[Your task] Keeping every line intact, repeat the data word for word.

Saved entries

Lemma invariant_place cal column_ i event cal' :
  invariant cal0 (mkConfig cal column_ (AtFor i)) ->
  events cal !! i = Some event ->
  getCollidingEvents cal event column_ = Ok [] ->
  place cal i event column_ = Ok cal' ->
  invariant cal0 (mkConfig cal' column_ (AtFor i)).
Proof.
  intros [Hcol Hw Hlen Htimes Hlimit Hopen Hfield Hnd Hunpl Hrefs Hcells Hsized Hdense] Hi Hnil Hplace.
  simpl in *.
  apply getCollidingEvents_nil in Hnil as (cell0 & _ & Hcell0 & Hfree).
  apply place_spec in Hplace
    as (cell & Hcell & Hev & Hec & Hw' & Hlen' & Htimes' & Hcol' & Hcolev & Hgeo & Hsz).
  rewrite Hcell in Hcell0. injection Hcell0 as <-.
  assert (Hevin : event ∈ events cal) by (eapply list_elem_of_lookup_2, Hi).
  assert (Hvalid : event < length (objects cal)) by (apply Hrefs; left; exact Hevin).
  assert (Hnotpl : ~ placed cal event) by (apply Hunpl, Hevin).
  assert (Hin : forall k r,
             in_cell cal' k r <-> in_cell cal k r \/ (k = column_ - 1 /\ r = event)).
  { intros k r. eapply in_cell_push; eassumption. }
  assert (Hpl : forall r, placed cal' r <-> placed cal r \/ r = event).
  { intros r. unfold placed. split.
    - intros [k Hk]. apply Hin in Hk as [Hk|[_ ->]]; eauto.
    - intros [[k Hk]| ->].
      + exists k. apply Hin. left. exact Hk.
      + exists (column_ - 1). apply Hin. right. auto. }
  assert (Hcoll : forall a b,
             checkCollision (deref cal' a) (deref cal' b)
             = checkCollision (deref cal a) (deref cal b)).
  { intros a b. apply checkCollision_times; apply Htimes'. }
  destruct (NoDup_delete_at _ _ _ Hnd Hi) as [Hnd' Hgone].
  split; simpl.
  - exact Hcol.
  - congruence.
  - congruence.
  - intros r. destruct (Htimes r), (Htimes' r). split; congruence.
  - intros k cell' Hk. unfold cells_limit. simpl. rewrite Hec in Hk.
    apply lookup_insert_Some in Hk as [[<- _]|[_ Hk]]; [lia|].
    apply Hlimit in Hk. exact Hk.
  - intros _ _. rewrite Hec, lookup_insert_eq. eauto.
  - intros k r Hk. apply Hin in Hk as [Hk|[-> ->]].
    + rewrite Hcol'; [apply (Hfield k r Hk)|].
      intros ->. apply Hnotpl. exists k. exact Hk.
    + rewrite (Hcolev Hvalid). lia.
  - rewrite Hev. exact Hnd'.
  - intros r Hr Hp. rewrite Hev in Hr. apply Hpl in Hp as [Hp| ->].
    + apply (Hunpl r); [|exact Hp]. eapply list_elem_of_delete_inv, Hr.
    + contradiction.
  - intros r. rewrite Hlen', <- Hrefs, Hpl, Hev. split.
    + intros [Hr|[Hp| ->]]; auto. left. eapply list_elem_of_delete_inv, Hr.
    + intros [Hr|Hp]; auto.
      destruct (decide (r = event)) as [->|Hne]; auto.
      left. eapply elem_of_delete_at; eassumption.
  - intros k cell' Hk. rewrite Hec in Hk.
    apply lookup_insert_Some in Hk as [[<- <-]|[_ Hk]].
    + destruct (Hcells _ _ Hcell) as [Hndc Hpair]. split.
      * apply NoDup_app. split; [exact Hndc|]. split; [|apply NoDup_singleton].
        intros x Hx Hx'. apply list_elem_of_singleton in Hx' as ->.
        apply Hnotpl. exists (column_ - 1), cell. auto.
      * intros a b Ha Hb Hab. rewrite Hcoll.
        apply elem_of_app in Ha as [Ha|Ha]; apply elem_of_app in Hb as [Hb|Hb].
        -- apply Hpair; assumption.
        -- apply list_elem_of_singleton in Hb as ->.
           rewrite checkCollision_sym. apply Hfree, Ha.
        -- apply list_elem_of_singleton in Ha as ->. apply Hfree, Hb.
        -- apply list_elem_of_singleton in Ha as ->.
           apply list_elem_of_singleton in Hb as ->. contradiction.
    + destruct (Hcells _ _ Hk) as [Hndc Hpair]. split; [exact Hndc|].
      intros a b Ha Hb Hab. rewrite Hcoll. apply Hpair; assumption.
  - intros k r Hk. rewrite Hw'.
    assert (Hklim : S k <= column_).
    { apply Hin in Hk as [(c & Hc & _)|[-> _]]; [|lia].
      apply Hlimit in Hc. exact Hc. }
    destruct (decide (r = event)) as [->|Hne].
    + exists column_. unfold cells_limit. simpl. split; [lia|]. apply Hsz, Hvalid.
    + destruct (Hgeo r) as [Hsame|Hs].
      * apply Hin in Hk as [Hk|[_ ->]]; [|contradiction].
        destruct (Hsized k r Hk) as (n & Hn & Hs). exists n. split; [exact Hn|].
        eapply sized_same; [exact Hsame | apply Hcol', Hne | exact Hs].
      * exists column_. unfold cells_limit. simpl. split; [lia|exact Hs].
  - intros k Hk. rewrite Hec.
    destruct (decide (column_ - 1 = k)) as [<-|Hne].
    + rewrite lookup_insert_eq. eauto.
    + rewrite lookup_insert_ne by exact Hne. apply Hdense, Hk.
Qed.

[Written solution]
Lemma invariant_place cal column_ i event cal' :
  invariant cal0 (mkConfig cal column_ (AtFor i)) ->
  events cal !! i = Some event ->
  getCollidingEvents cal event column_ = Ok [] ->
  place cal i event column_ = Ok cal' ->
  invariant cal0 (mkConfig cal' column_ (AtFor i)).
Proof.
  intros [Hcol Hw Hlen Htimes Hlimit Hopen Hfield Hnd Hunpl Hrefs Hcells Hsized Hdense] Hi Hnil Hplace.
  simpl in *.
  apply getCollidingEvents_nil in Hnil as (cell0 & _ & Hcell0 & Hfree).
  apply place_spec in Hplace
    as (cell & Hcell & Hev & Hec & Hw' & Hlen' & Htimes' & Hcol' & Hcolev & Hgeo & Hsz).
  rewrite Hcell in Hcell0. injection Hcell0 as <-.
  assert (Hevin : event ∈ events cal) by (eapply list_elem_of_lookup_2, Hi).
  assert (Hvalid : event < length (objects cal)) by (apply Hrefs; left; exact Hevin).
  assert (Hnotpl : ~ placed cal event) by (apply Hunpl, Hevin).
  assert (Hin : forall k r,
             in_cell cal' k r <-> in_cell cal k r \/ (k = column_ - 1 /\ r = event)).
  { intros k r. eapply in_cell_push; eassumption. }
  assert (Hpl : forall r, placed cal' r <-> placed cal r \/ r = event).
  { intros r. unfold placed. split.
    - intros [k Hk]. apply Hin in Hk as [Hk|[_ ->]]; eauto.
    - intros [[k Hk]| ->].
      + exists k. apply Hin. left. exact Hk.
      + exists (column_ - 1). apply Hin. right. auto. }
  assert (Hcoll : forall a b,
             checkCollision (deref cal' a) (deref cal' b)
             = checkCollision (deref cal a) (deref cal b)).
  { intros a b. apply checkCollision_times; apply Htimes'. }
  destruct (NoDup_delete_at _ _ _ Hnd Hi) as [Hnd' Hgone].
  split; simpl.
  - exact Hcol.
  - congruence.
  - congruence.
  - intros r. destruct (Htimes r), (Htimes' r). split; congruence.
  - intros k cell' Hk. unfold cells_limit. simpl. rewrite Hec in Hk.
    apply lookup_insert_Some in Hk as [[<- _]|[_ Hk]]; [lia|].
    apply Hlimit in Hk. exact Hk.
  - intros _ _. rewrite Hec, lookup_insert_eq. eauto.
  - intros k r Hk. apply Hin in Hk as [Hk|[-> ->]].
    + rewrite Hcol'; [apply (Hfield k r Hk)|].
      intros ->. apply Hnotpl. exists k. exact Hk.
    + rewrite (Hcolev Hvalid). lia.
  - rewrite Hev. exact Hnd'.
  - intros r Hr Hp. rewrite Hev in Hr. apply Hpl in Hp as [Hp| ->].
    + apply (Hunpl r); [|exact Hp]. eapply list_elem_of_delete_inv, Hr.
    + contradiction.
  - intros r. rewrite Hlen', <- Hrefs, Hpl, Hev. split.
    + intros [Hr|[Hp| ->]]; auto. left. eapply list_elem_of_delete_inv, Hr.
    + intros [Hr|Hp]; auto.
      destruct (decide (r = event)) as [->|Hne]; auto.
      left. eapply elem_of_delete_at; eassumption.
  - intros k cell' Hk. rewrite Hec in Hk.
    apply lookup_insert_Some in Hk as [[<- <-]|[_ Hk]].
    + destruct (Hcells _ _ Hcell) as [Hndc Hpair]. split.
      * apply NoDup_app. split; [exact Hndc|]. split; [|apply NoDup_singleton].
        intros x Hx Hx'. apply list_elem_of_singleton in Hx' as ->.
        apply Hnotpl. exists (column_ - 1), cell. auto.
      * intros a b Ha Hb Hab. rewrite Hcoll.
        apply elem_of_app in Ha as [Ha|Ha]; apply elem_of_app in Hb as [Hb|Hb].
        -- apply Hpair; assumption.
        -- apply list_elem_of_singleton in Hb as ->.
           rewrite checkCollision_sym. apply Hfree, Ha.
        -- apply list_elem_of_singleton in Ha as ->. apply Hfree, Hb.
        -- apply list_elem_of_singleton in Ha as ->.
           apply list_elem_of_singleton in Hb as ->. contradiction.
    + destruct (Hcells _ _ Hk) as [Hndc Hpair]. split; [exact Hndc|].
      intros a b Ha Hb Hab. rewrite Hcoll. apply Hpair; assumption.
  - intros k r Hk. rewrite Hw'.
    assert (Hklim : S k <= column_).
    { apply Hin in Hk as [(c & Hc & _)|[-> _]]; [|lia].
      apply Hlimit in Hc. exact Hc. }
    destruct (decide (r = event)) as [->|Hne].
    + exists column_. unfold cells_limit. simpl. split; [lia|]. apply Hsz, Hvalid.
    + destruct (Hgeo r) as [Hsame|Hs].
      * apply Hin in Hk as [Hk|[_ ->]]; [|contradiction].
        destruct (Hsized k r Hk) as (n & Hn & Hs). exists n. split; [exact Hn|].
        eapply sized_same; [exact Hsame | apply Hcol', Hne | exact Hs].
      * exists column_. unfold cells_limit. simpl. split; [lia|exact Hs].
  - intros k Hk. rewrite Hec.
    destruct (decide (column_ - 1 = k)) as [<-|Hne].
    + rewrite lookup_insert_eq. eauto.
    + rewrite lookup_insert_ne by exact Hne. apply Hdense, Hk.
Qed.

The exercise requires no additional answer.